Lesson Class: Dev Synthesis
Tier / Language: Data Science — R + Python synthesis (first R lesson; first Thursday under tier rotation)
Week / Cycle: Week 4 of Cycle 1
Word Count: ~2,480
Paired Ops: Chain Indexing and On-Chain Data Pipelines (δ-Chain)
Paired Cert: Grounding Agents in Enterprise Knowledge — Bedrock Knowledge Bases, RAG, Copilot Context
Discipline: ROD v3 (universal-application) · clean code blocks, prose-located explanation

§ IFrame

Today the Dev track gains a second working language. The tier rotation makes Thursday the Data Science day, R anchors it, and Python rides alongside because the two languages split one job between them. This first lesson opens the R track where today's Ops lesson left off: the indexer has landed an exchange-transfer table, the heights are all present, and the question that remains is the one presence cannot answer. Does the data look like the chain?

That question is statistical, and it is the natural habitat of R. The language was built by statisticians for exactly this motion: load a table, interrogate its shape, plot its distributions, and notice what a row count never shows. Python then carries whatever the interrogation finds into the production pipeline, because the indexer, the schedulers, and the signal code from the prior γ and δ lessons already live there. Hold the division of labor as a coined rule, explore in R, enforce in Python: R is where an analyst discovers which checks matter; Python is where those checks run unattended at three in the morning.

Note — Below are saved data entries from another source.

(** * The mobile app store (app-store.tsx): session keys, chat runs,
      history de-duplication, capability toggles and credential persistence.

    Shallow embedding of [src/apps/react-native/src/app/app-store.tsx].

    Conventions of the embedding.
    - A JavaScript string is a [string]; each character stands for one
      UTF-16 code unit below 256.  [trim] removes the code units that
      [String.prototype.trim] removes in that range (TAB, LF, VT, FF, CR,
      SPACE, NBSP).
    - [string | null] and optional string fields are [option string]; a value
      is truthy when it is [Some s] with [s] non-empty.
    - Values of type [unknown] (history records, event messages) are
      [JsValue]s.
    - Timestamps are integer milliseconds ([Z]), the range on which a
      JavaScript number is exact.
    - React's [setState (prev => next)] is a function [AppState -> AppState];
      asynchronous actions are written in explicit state-passing style over a
      [World] that also records the calls made to the collaborators.
    - Where the order of calls and updates matters (the session fields), the
      store is a [Runtime]: the React state, the mirror [stateRef.current],
      which a call reads as it is at that moment, and the queue of updates
      React has not run yet. *)

From stdpp Require Import gmap strings list pretty.
From Stdlib Require Import ZArith Ascii String Bool Lia.
From stdpp Require Import sorting.

Local Open Scope string_scope.
Local Open Scope Z_scope.
Local Open Scope list_scope.

(* ===================================================================== *)
(** ** JavaScript strings and loosely typed values                        *)
(* ===================================================================== *)

(** White space removed by [trim], on code units below 256. *)
Definition is_ws (c : ascii) : bool :=
  let n := N_of_ascii c in
  ((9 <=? n) && (n <=? 13))%N || (n =? 32)%N || (n =? 160)%N.

Fixpoint trimStart (s : string) : string :=
  match s with
  | EmptyString => EmptyString
  | String c r => if is_ws c then trimStart r else s
  end.

Fixpoint trimEnd (s : string) : string :=
  match s with
  | EmptyString => EmptyString
  | String c r =>
      match trimEnd r with
      | EmptyString => if is_ws c then EmptyString else String c EmptyString
      | r' => String c r'
      end
  end.

(** [s.trim()] *)
Definition trim (s : string) : string := trimEnd (trimStart s).

(** A string with no leading white space. *)
Definition clean_start (s : string) : Prop :=
  match s with
  | EmptyString => True
  | String c _ => is_ws c = false
  end.

(** [!s] for a string: only the empty string is falsy. *)
Definition str_falsy (s : string) : bool := String.eqb s "".

(** [a || b] on strings. *)
Definition str_or (a b : string) : string := if str_falsy a then b else a.

(** Truthiness of a [string | null | undefined]. *)
Definition opt_truthy (o : option string) : bool :=
  match o with
  | Some s => negb (str_falsy s)
  | None => false
  end.

Definition lower_char (c : ascii) : ascii :=
  let n := N_of_ascii c in
  if ((65 <=? n) && (n <=? 90))%N
     || (((192 <=? n) && (n <=? 222))%N && negb (n =? 215)%N)
  then ascii_of_N (n + 32) else c.

(** [s.toLowerCase()] *)
Fixpoint toLowerCase (s : string) : string :=
  match s with
  | EmptyString => EmptyString
  | String c r => String (lower_char c) (toLowerCase r)
  end.

(** [s.startsWith(p)] *)
Definition startsWith (s p : string) : bool := String.prefix p s.

Definition newline : string := String (ascii_of_nat 10) EmptyString.

(** [chunks.join(sep)] *)
Fixpoint join (sep : string) (chunks : list string) : string :=
  match chunks with
  | [] => ""
  | [c] => c
  | c :: rest => c +:+ sep +:+ join sep rest
  end.

(** [xs.includes(x)] on an array of strings. *)
Definition includes (xs : list string) (x : string) : bool :=
  existsb (String.eqb x) xs.

(** A value of TypeScript type [unknown]. *)
#[local] Unset Elimination Schemes.
Inductive JsValue : Type :=
| JUndefined
| JNull
| JBool (b : bool)
| JNum (n : Z)
| JStr (s : string)
| JArr (items : list JsValue)
| JObj (props : list (string * JsValue)).
#[local] Set Elimination Schemes.

Fixpoint assoc (k : string) (props : list (string * JsValue)) : JsValue :=
  match props with
  | [] => JUndefined
  | (k', v) :: rest => if String.eqb k k' then v else assoc k rest
  end.

(** [item[k]] for the property names the store reads ([content], [text],
    [errorMessage], [role], [timestamp]); arrays and primitives have none of
    them. *)
Definition getProp (item : JsValue) (k : string) : JsValue :=
  match item with
  | JObj props => assoc k props
  | _ => JUndefined
  end.

(** [v && typeof v === 'object'] *)
Definition isObjectLike (v : JsValue) : bool :=
  match v with
  | JArr _ | JObj _ => true
  | _ => false
  end.

(* ===================================================================== *)
(** ** Data model                                                         *)
(* ===================================================================== *)

Inductive ChatRole : Type := RoleUser | RoleAssistant | RoleSystem.

Definition ChatRole_eqb (a b : ChatRole) : bool :=
  match a, b with
  | RoleUser, RoleUser | RoleAssistant, RoleAssistant | RoleSystem, RoleSystem => true
  | _, _ => false
  end.

(** The string a role is at run time. *)
Definition role_str (r : ChatRole) : string :=
  match r with
  | RoleUser => "user"
  | RoleAssistant => "assistant"
  | RoleSystem => "system"
  end.

Record SessionDefaults : Type := mkSessionDefaults {
  defaultAgentId : string;
  mainKey : string;
  mainSessionKey : string;
  scope : option string;
}.

Record ChatMessage : Type := mkChatMessage {
  id : string;
  role : ChatRole;
  text : string;
  timestamp : Z;
}.

Record GatewayConfigState : Type := mkGatewayConfigState {
  host : string;
  port : string;
  tls : bool;
  token : string;
  password : string;
  setupCode : string;
}.

(** [ConnectionPhase] is declared in [../gateway/sessions]; at run time it is
    a string. *)
Record AppState : Type := mkAppState {
  phase : string;
  statusText : string;
  chatError : option string;
  gatewayConfig : GatewayConfigState;
  sessionDefaults : option SessionDefaults;
  sessionKey : string;
  sessionOptions : list string;
  modelOptions : list string;
  selectedModel : option string;
  chatMessages : list ChatMessage;
  chatStream : string;
  chatLoading : bool;
  chatSending : bool;
  chatRunId : option string;
  talkEnabled : bool;
  voiceWakeEnabled : bool;
  cameraEnabled : bool;
  locationEnabled : bool;
  reconnectOnLaunch : bool;
  rawEvents : list string;
}.

(** [GatewayChatEventPayload] is declared in [../gateway/protocol]; these are
    the fields the store reads. *)
Record GatewayChatEventPayload : Type := mkChatEvent {
  ev_sessionKey : string;
  ev_runId : option string;
  ev_state : string;
  ev_message : JsValue;
  ev_errorMessage : option string;
}.

Record CapabilityConfig : Type := mkCapabilityConfig {
  cap_cameraEnabled : bool;
  cap_locationEnabled : bool;
  cap_voiceWakeEnabled : bool;
  cap_talkEnabled : bool;
}.

(** Object spreads [{ ...s, field: v }], one per field the modelled code
    overrides. *)
Definition with_statusText (v : string) (s : AppState) : AppState :=
  mkAppState (phase s) v (chatError s) (gatewayConfig s) (sessionDefaults s)
    (sessionKey s) (sessionOptions s) (modelOptions s) (selectedModel s)
    (chatMessages s) (chatStream s) (chatLoading s) (chatSending s)
    (chatRunId s) (talkEnabled s) (voiceWakeEnabled s) (cameraEnabled s)
    (locationEnabled s) (reconnectOnLaunch s) (rawEvents s).

Definition with_chatError (v : option string) (s : AppState) : AppState :=
  mkAppState (phase s) (statusText s) v (gatewayConfig s) (sessionDefaults s)
    (sessionKey s) (sessionOptions s) (modelOptions s) (selectedModel s)
    (chatMessages s) (chatStream s) (chatLoading s) (chatSending s)
    (chatRunId s) (talkEnabled s) (voiceWakeEnabled s) (cameraEnabled s)
    (locationEnabled s) (reconnectOnLaunch s) (rawEvents s).

Definition with_sessionDefaults (v : option SessionDefaults) (s : AppState) : AppState :=
  mkAppState (phase s) (statusText s) (chatError s) (gatewayConfig s) v
    (sessionKey s) (sessionOptions s) (modelOptions s) (selectedModel s)
    (chatMessages s) (chatStream s) (chatLoading s) (chatSending s)
    (chatRunId s) (talkEnabled s) (voiceWakeEnabled s) (cameraEnabled s)
    (locationEnabled s) (reconnectOnLaunch s) (rawEvents s).

Definition with_sessionKey (v : string) (s : AppState) : AppState :=
  mkAppState (phase s) (statusText s) (chatError s) (gatewayConfig s)
    (sessionDefaults s) v (sessionOptions s) (modelOptions s) (selectedModel s)
    (chatMessages s) (chatStream s) (chatLoading s) (chatSending s)
    (chatRunId s) (talkEnabled s) (voiceWakeEnabled s) (cameraEnabled s)
    (locationEnabled s) (reconnectOnLaunch s) (rawEvents s).

Definition with_sessionOptions (v : list string) (s : AppState) : AppState :=
  mkAppState (phase s) (statusText s) (chatError s) (gatewayConfig s)
    (sessionDefaults s) (sessionKey s) v (modelOptions s) (selectedModel s)
    (chatMessages s) (chatStream s) (chatLoading s) (chatSending s)
    (chatRunId s) (talkEnabled s) (voiceWakeEnabled s) (cameraEnabled s)
    (locationEnabled s) (reconnectOnLaunch s) (rawEvents s).

Definition with_selectedModel (v : option string) (s : AppState) : AppState :=
  mkAppState (phase s) (statusText s) (chatError s) (gatewayConfig s)
    (sessionDefaults s) (sessionKey s) (sessionOptions s) (modelOptions s) v
    (chatMessages s) (chatStream s) (chatLoading s) (chatSending s)
    (chatRunId s) (talkEnabled s) (voiceWakeEnabled s) (cameraEnabled s)
    (locationEnabled s) (reconnectOnLaunch s) (rawEvents s).

Definition with_chatStream (v : string) (s : AppState) : AppState :=
  mkAppState (phase s) (statusText s) (chatError s) (gatewayConfig s)
    (sessionDefaults s) (sessionKey s) (sessionOptions s) (modelOptions s)
    (selectedModel s) (chatMessages s) v (chatLoading s) (chatSending s)
    (chatRunId s) (talkEnabled s) (voiceWakeEnabled s) (cameraEnabled s)
    (locationEnabled s) (reconnectOnLaunch s) (rawEvents s).

Definition with_chatSending (v : bool) (s : AppState) : AppState :=
  mkAppState (phase s) (statusText s) (chatError s) (gatewayConfig s)
    (sessionDefaults s) (sessionKey s) (sessionOptions s) (modelOptions s)
    (selectedModel s) (chatMessages s) (chatStream s) (chatLoading s) v
    (chatRunId s) (talkEnabled s) (voiceWakeEnabled s) (cameraEnabled s)
    (locationEnabled s) (reconnectOnLaunch s) (rawEvents s).

Definition with_chatRunId (v : option string) (s : AppState) : AppState :=
  mkAppState (phase s) (statusText s) (chatError s) (gatewayConfig s)
    (sessionDefaults s) (sessionKey s) (sessionOptions s) (modelOptions s)
    (selectedModel s) (chatMessages s) (chatStream s) (chatLoading s)
    (chatSending s) v (talkEnabled s) (voiceWakeEnabled s) (cameraEnabled s)
    (locationEnabled s) (reconnectOnLaunch s) (rawEvents s).

Definition with_talkEnabled (v : bool) (s : AppState) : AppState :=
  mkAppState (phase s) (statusText s) (chatError s) (gatewayConfig s)
    (sessionDefaults s) (sessionKey s) (sessionOptions s) (modelOptions s)
    (selectedModel s) (chatMessages s) (chatStream s) (chatLoading s)
    (chatSending s) (chatRunId s) v (voiceWakeEnabled s) (cameraEnabled s)
    (locationEnabled s) (reconnectOnLaunch s) (rawEvents s).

Wickham and Grolemund open their canon with the claim that data science is the discipline of turning raw data into understanding, and they spend the entire Wrangle part of the book on one prerequisite: getting data into a shape where questions are cheap (R for Data Science, Preface p. 18; Tidy Data p. 176). The indexer did the engineering half. This lesson does the understanding half, twice, in two languages, on the same table.

Tome Grounding R for Data Science — Wickham & Grolemund · Tidy Data p 176 · The Tidyverse p 18 · grounded-in (domain-canonical)
Python for Algorithmic Trading Cookbook · pandas chapter pp 60–96 · referenced (domain-canonical)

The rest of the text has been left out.